*** DATA EXCERPTS ***

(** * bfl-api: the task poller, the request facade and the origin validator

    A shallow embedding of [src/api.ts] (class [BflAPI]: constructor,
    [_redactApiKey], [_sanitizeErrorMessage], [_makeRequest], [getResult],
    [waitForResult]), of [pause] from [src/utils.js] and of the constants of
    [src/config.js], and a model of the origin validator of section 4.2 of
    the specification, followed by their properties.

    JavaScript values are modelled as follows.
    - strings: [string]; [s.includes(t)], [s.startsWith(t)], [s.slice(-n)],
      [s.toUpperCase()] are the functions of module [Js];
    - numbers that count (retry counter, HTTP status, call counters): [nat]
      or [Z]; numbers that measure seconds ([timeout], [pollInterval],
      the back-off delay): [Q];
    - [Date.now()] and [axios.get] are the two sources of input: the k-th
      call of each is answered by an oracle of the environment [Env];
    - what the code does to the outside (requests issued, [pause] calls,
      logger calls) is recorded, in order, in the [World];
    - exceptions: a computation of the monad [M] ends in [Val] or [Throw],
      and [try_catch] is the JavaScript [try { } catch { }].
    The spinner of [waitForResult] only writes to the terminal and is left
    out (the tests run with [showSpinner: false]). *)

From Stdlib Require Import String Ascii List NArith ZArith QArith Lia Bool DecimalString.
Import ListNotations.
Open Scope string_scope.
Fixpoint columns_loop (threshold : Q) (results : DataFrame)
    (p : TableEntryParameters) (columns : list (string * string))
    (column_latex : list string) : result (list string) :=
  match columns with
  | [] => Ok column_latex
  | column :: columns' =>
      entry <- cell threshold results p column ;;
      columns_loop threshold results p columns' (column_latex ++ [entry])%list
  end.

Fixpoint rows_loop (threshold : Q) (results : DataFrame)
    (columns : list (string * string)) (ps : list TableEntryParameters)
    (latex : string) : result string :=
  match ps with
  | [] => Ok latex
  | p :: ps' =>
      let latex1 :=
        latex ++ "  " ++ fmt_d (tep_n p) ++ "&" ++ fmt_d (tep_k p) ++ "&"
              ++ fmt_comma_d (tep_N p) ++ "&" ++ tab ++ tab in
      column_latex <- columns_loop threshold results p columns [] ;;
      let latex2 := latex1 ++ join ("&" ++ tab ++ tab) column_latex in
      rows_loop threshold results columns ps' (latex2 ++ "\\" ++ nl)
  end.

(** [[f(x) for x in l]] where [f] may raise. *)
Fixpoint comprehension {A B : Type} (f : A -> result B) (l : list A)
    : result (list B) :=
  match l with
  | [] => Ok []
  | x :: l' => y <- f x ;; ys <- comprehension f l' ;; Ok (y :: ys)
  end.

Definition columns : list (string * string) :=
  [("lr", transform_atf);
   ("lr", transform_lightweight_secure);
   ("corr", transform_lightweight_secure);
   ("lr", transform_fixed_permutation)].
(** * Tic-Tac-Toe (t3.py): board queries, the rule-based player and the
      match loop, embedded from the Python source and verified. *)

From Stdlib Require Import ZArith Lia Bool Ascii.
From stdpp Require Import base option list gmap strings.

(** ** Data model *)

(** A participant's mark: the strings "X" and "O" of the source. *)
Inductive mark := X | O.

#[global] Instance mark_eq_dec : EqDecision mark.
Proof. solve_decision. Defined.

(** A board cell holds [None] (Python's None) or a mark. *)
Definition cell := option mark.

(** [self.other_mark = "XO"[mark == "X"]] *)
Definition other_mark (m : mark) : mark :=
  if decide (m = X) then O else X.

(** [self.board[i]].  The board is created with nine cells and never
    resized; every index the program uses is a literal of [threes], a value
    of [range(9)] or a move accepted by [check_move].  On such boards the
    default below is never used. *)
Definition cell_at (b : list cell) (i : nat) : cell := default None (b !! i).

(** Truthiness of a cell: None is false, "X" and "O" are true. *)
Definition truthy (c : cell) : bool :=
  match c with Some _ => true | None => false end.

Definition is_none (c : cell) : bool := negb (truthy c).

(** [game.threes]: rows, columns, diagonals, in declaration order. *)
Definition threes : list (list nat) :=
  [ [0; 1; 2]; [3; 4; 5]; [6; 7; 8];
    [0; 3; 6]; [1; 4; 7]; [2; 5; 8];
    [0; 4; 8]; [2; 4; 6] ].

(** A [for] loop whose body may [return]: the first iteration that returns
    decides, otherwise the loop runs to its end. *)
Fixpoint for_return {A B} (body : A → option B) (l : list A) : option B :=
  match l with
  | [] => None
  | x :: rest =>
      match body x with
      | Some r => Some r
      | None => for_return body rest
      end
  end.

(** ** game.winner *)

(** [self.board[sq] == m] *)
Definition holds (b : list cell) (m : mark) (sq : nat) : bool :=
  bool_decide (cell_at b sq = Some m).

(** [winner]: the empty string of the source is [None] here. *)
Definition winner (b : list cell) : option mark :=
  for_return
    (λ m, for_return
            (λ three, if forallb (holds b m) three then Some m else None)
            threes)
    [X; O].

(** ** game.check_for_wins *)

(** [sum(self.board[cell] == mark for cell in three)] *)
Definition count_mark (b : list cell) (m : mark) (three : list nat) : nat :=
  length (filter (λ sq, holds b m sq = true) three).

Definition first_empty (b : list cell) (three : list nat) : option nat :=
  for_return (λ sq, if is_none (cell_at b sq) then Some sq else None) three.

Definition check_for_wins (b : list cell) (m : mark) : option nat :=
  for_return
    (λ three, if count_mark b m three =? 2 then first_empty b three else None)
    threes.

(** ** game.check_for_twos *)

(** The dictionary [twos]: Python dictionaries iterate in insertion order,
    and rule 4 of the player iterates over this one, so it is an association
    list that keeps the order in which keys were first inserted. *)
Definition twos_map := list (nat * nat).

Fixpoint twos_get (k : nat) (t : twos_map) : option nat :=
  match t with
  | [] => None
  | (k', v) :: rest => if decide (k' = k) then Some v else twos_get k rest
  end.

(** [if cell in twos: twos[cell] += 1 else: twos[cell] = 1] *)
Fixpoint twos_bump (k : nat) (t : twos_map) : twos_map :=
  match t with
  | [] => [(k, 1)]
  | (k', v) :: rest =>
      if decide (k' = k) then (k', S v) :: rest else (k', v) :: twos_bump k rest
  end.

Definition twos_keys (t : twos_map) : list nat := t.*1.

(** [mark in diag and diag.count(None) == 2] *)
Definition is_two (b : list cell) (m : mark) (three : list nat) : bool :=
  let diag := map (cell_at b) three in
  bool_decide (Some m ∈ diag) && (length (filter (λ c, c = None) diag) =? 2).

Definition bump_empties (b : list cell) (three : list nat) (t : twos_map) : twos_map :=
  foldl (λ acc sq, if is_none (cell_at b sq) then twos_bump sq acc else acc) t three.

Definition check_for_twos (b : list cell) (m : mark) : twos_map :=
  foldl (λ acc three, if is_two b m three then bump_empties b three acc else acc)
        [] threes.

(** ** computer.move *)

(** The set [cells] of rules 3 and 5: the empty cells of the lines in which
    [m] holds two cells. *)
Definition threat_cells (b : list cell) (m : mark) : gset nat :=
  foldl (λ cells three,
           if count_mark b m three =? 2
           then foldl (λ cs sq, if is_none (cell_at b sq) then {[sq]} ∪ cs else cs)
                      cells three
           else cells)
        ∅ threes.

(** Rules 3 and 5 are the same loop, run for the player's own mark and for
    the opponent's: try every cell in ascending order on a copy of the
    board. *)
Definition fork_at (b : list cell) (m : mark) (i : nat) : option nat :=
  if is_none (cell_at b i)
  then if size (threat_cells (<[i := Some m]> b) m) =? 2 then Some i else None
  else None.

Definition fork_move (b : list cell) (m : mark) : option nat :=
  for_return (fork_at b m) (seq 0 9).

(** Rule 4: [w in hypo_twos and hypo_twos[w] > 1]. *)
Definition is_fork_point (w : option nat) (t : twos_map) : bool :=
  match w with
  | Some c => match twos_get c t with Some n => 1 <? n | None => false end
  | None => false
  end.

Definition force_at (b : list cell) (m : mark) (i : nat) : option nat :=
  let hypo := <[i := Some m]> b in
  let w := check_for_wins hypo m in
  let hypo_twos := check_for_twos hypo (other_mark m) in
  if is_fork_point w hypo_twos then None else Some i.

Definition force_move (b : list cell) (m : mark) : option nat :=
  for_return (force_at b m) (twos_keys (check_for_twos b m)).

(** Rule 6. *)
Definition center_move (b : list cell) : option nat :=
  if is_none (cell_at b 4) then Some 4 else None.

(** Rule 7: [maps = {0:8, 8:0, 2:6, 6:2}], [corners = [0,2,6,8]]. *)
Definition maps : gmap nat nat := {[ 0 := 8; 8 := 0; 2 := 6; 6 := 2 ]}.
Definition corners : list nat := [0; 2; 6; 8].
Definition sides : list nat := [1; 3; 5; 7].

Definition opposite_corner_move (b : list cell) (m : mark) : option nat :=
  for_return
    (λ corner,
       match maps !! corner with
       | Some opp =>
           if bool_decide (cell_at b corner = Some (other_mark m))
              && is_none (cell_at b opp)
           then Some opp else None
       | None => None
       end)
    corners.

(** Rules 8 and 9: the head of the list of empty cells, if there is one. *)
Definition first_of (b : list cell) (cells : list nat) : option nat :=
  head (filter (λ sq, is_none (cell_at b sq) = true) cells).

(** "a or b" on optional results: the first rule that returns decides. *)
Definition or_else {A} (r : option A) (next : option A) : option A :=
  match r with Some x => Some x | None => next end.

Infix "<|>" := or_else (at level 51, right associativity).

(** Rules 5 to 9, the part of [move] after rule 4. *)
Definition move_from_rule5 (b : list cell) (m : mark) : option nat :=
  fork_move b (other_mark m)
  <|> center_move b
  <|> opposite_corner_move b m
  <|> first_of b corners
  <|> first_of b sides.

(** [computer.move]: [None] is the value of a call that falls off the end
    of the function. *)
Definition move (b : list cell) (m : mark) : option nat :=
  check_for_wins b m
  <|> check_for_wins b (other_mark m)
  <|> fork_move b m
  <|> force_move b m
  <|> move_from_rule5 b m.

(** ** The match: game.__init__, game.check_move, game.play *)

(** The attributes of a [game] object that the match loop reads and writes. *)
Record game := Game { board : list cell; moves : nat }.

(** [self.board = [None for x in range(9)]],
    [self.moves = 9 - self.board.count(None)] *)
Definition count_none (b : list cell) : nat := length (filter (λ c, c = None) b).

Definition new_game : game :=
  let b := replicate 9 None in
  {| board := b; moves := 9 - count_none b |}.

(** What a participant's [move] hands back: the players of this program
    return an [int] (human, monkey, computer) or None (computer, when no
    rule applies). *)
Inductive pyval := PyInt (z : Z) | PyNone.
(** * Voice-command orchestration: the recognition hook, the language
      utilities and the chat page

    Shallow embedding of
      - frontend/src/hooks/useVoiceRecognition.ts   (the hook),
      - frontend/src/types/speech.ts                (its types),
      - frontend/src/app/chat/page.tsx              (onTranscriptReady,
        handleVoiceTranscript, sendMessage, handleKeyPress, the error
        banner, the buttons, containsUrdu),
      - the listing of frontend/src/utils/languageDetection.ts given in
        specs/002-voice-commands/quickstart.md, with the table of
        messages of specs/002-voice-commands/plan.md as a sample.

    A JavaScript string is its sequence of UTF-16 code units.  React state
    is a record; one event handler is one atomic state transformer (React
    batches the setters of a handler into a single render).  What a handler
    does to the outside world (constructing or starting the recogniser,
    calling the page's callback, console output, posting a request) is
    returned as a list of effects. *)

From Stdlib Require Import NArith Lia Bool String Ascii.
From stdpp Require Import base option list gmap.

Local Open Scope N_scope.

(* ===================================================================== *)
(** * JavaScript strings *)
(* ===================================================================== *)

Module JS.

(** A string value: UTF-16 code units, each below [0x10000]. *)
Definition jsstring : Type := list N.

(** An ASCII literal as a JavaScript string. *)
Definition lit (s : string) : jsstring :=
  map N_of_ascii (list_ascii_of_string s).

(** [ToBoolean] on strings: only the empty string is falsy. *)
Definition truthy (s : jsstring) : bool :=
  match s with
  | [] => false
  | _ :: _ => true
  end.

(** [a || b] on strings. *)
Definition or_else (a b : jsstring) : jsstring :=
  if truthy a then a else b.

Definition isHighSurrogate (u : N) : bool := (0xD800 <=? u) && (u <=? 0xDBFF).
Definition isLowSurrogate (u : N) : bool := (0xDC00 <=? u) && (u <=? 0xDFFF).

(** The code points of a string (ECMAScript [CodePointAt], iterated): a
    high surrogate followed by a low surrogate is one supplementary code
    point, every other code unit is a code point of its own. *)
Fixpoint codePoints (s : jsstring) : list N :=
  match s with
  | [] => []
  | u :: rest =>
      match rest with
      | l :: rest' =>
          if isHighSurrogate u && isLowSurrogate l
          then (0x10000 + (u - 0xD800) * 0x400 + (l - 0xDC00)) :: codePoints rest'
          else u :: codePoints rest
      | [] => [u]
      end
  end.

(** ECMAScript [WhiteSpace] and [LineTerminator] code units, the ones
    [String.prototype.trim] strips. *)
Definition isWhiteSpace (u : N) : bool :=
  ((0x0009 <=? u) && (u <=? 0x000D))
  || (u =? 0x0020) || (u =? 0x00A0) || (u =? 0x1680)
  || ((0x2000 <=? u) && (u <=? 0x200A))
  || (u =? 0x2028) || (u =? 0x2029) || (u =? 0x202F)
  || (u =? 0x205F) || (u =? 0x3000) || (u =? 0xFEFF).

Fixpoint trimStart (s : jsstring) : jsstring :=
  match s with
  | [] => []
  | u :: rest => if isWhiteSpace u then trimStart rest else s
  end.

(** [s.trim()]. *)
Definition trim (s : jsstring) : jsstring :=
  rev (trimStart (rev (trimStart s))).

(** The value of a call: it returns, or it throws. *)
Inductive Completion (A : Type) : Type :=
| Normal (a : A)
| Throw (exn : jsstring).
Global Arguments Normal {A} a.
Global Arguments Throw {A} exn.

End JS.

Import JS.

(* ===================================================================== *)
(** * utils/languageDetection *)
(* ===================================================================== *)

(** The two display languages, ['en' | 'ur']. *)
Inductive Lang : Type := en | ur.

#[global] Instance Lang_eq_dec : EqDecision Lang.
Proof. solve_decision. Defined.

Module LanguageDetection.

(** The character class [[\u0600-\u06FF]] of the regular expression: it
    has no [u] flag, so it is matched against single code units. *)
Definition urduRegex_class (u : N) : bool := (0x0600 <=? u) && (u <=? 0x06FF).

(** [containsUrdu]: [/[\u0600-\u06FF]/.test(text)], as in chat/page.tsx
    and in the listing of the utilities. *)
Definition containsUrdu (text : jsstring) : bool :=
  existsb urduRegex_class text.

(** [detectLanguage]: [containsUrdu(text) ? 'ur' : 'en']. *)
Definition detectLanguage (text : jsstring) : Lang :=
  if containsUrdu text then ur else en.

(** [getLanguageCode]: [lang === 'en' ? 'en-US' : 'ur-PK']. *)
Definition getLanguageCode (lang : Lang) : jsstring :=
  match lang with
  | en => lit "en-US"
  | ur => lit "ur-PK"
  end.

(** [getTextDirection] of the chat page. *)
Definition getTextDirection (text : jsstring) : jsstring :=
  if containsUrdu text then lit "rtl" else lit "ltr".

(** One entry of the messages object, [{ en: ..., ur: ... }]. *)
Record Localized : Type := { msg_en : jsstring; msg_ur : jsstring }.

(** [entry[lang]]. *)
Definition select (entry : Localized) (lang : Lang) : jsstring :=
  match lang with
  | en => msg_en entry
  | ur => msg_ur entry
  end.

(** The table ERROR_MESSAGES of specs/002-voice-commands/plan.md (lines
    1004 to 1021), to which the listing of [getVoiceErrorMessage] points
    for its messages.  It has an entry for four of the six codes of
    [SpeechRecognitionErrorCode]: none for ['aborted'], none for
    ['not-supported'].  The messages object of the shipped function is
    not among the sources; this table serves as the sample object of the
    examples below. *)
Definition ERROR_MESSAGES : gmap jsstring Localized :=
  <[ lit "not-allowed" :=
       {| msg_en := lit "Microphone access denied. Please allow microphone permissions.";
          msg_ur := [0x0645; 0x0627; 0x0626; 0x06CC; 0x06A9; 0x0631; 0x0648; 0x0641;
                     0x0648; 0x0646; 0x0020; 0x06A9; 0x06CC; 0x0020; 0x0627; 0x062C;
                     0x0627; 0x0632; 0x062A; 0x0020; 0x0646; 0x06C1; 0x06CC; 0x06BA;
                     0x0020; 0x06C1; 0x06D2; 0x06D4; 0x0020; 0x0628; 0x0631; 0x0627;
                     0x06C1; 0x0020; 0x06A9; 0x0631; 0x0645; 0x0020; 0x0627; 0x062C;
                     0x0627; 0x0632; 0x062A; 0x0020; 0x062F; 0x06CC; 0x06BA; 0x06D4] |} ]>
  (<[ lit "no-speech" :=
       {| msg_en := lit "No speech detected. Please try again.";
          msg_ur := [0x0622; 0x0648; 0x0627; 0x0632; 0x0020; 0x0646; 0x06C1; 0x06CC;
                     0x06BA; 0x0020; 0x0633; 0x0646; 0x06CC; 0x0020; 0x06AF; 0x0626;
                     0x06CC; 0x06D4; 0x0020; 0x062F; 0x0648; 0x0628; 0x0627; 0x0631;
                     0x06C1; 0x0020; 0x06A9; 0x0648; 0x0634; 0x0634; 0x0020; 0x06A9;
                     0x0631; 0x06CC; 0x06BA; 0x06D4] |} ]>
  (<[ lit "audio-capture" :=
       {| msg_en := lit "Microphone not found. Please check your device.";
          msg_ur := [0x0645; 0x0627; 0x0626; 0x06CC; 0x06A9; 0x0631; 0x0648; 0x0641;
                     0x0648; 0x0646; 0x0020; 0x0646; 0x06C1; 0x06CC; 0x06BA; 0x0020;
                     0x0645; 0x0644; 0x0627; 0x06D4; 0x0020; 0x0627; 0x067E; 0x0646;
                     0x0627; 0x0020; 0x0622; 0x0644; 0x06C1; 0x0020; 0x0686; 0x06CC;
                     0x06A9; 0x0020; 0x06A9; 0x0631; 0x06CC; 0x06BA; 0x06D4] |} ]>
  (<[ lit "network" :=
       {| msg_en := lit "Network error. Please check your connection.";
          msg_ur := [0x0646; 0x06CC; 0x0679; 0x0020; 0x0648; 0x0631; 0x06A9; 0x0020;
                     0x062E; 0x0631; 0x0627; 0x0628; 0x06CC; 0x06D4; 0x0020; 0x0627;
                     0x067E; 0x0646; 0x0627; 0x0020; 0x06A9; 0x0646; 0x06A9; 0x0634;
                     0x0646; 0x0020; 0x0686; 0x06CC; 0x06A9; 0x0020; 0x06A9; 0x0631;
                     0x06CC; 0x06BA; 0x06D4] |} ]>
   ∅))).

*** End of DATA EXCERPTS ***

▶ REQUIREMENT
All lines above between those holding "(** A string" and "Definition isHighSurrogate (u", inclusive, must be set down unchanged, and no other line may be included.

▶ ANSWER AREA
(** A string value: UTF-16 code units, each below [0x10000]. *)
Definition jsstring : Type := list N.

(** An ASCII literal as a JavaScript string. *)
Definition lit (s : string) : jsstring :=
  map N_of_ascii (list_ascii_of_string s).

(** [ToBoolean] on strings: only the empty string is falsy. *)
Definition truthy (s : jsstring) : bool :=
  match s with
  | [] => false
  | _ :: _ => true
  end.

(** [a || b] on strings. *)
Definition or_else (a b : jsstring) : jsstring :=
  if truthy a then a else b.

Definition isHighSurrogate (u : N) : bool := (0xD800 <=? u) && (u <=? 0xDBFF).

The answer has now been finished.